If these harmful proposals are enacted, EI services are doomed. EI providers will be forced to shut down, and young children with disabilities will be cut off from the very services that could change their lives.

Non-public Special Education Schools and Preschools Need Rate Increase

The public school districts assign thousands of students with extremely severe disabilities to approved non-public schools because the public schools are unable—or unwilling—to serve them appropriately. These non-public schools are an extension of the public sector. In fact, for children under 5 years old, there are virtually no public-school services.

Despite rising costs, non-public school tuition rates have been frozen for the past three years. Providers have been unable to give cost-of-living raises to their staff, even though their staff are paid poorly compared with their public-school counterparts. Lack of a salary increase simply widens the gap, tempting non-public school teachers to quit for better-paying jobs in the public sector.

  • Provide a tuition rate increase for non-public schools and preschools.
  • Exempt non-public preschools from the MTA payroll tax.
  • Reject the proposed requirement of an arm’s-length relationship between preschool evaluators and providers.

Disaster is brewing. Non-public schools—many running losses—cannot sustain a fourth year without the ability to cover increasing costs. It is imperative to provide an increase now to avert school closures. Otherwise, New York State will have to answer for the fate of the non-public school students it has abandoned.

Additionally, the Legislature excluded non-public preschools from the MTA payroll tax relief which it provided to school districts and non-public schools so as to maximize the amount of funding dedicated to children’s education. The non-public preschools have fewer resources than the school districts and must also be exempt.

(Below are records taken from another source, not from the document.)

Lemma accounted_logWarning text s : accounted s (logWarning text s).
Proof.
  unfold logWarning, bind, gets, modify, ret. cbn [bind_step].
  destruct (NEAR_NO_LOGS s); reflexivity.
Qed.

Lemma accounted_findAccessKey receiverId actions s :
  accounted s (findAccessKey this receiverId actions s).
Proof.
  unfold findAccessKey, bind.
  apply accounts_for_bind_step; [apply accounted_await; reflexivity|].
  intros [publicKey|] s1; [|reflexivity].
  cbn [gets bind_step]. destruct (accessKeyByPublicKeyCache s1 !! publicKey); [reflexivity|].
  unfold try_catch. apply accounts_for_catch_step.
  - apply accounts_for_bind_step; [apply accounted_await; reflexivity|].
    intros accessKey s2. cbn [gets bind_step].
    destruct (accessKeyByPublicKeyCache s2 !! publicKey); reflexivity.
  - intros e s2. destruct (has_type e "AccessKeyDoesNotExist"); reflexivity.
Qed.

Lemma accounted_signTransaction receiverId actions s :
  accounted s (signTransaction this receiverId actions s).
Proof.
  unfold signTransaction, bind.
  apply accounts_for_bind_step; [apply accounted_findAccessKey|].
  intros [[publicKey entry]|] s1; [|reflexivity].
  apply accounts_for_bind_step; [apply accounted_await; reflexivity|].
  intros block s2. unfold pre_increment_nonce.
  destruct (heap s2 !! entry) as [accessKey|]; [|reflexivity].
  cbn [bind_step await accounts_for signed_nonce]. split; [reflexivity|].
  intros [x|e] s3; reflexivity.
Qed.

Lemma accounted_submit receiverId txHash signedTx s :
  accounted s (submit receiverId txHash signedTx s).
Proof.
  unfold submit, try_catch.
  apply accounts_for_catch_step; [apply accounted_await; reflexivity|].
  intros e s1. destruct (has_type e "InvalidNonce").
  - unfold bind. apply accounts_for_bind_step; [apply accounted_logWarning|].
    intros _ s2. reflexivity.
  - destruct (has_type e "Expired"); [|reflexivity].
    unfold bind. apply accounts_for_bind_step; [apply accounted_logWarning|].
    intros _ s2. reflexivity.
Qed.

Under a misperception, the Executive also included a proposal requiring that the preschool evaluator and the preschool provider be from different agencies. But clearly there is no conflict of interest between the parties because preschool evaluators are barred from making recommendations about the provider or the type, frequency, or duration of services. Only the Committee on Preschool Education may do so. This proposal limits family choice of an appropriate evaluator and provider without justification and must be rejected.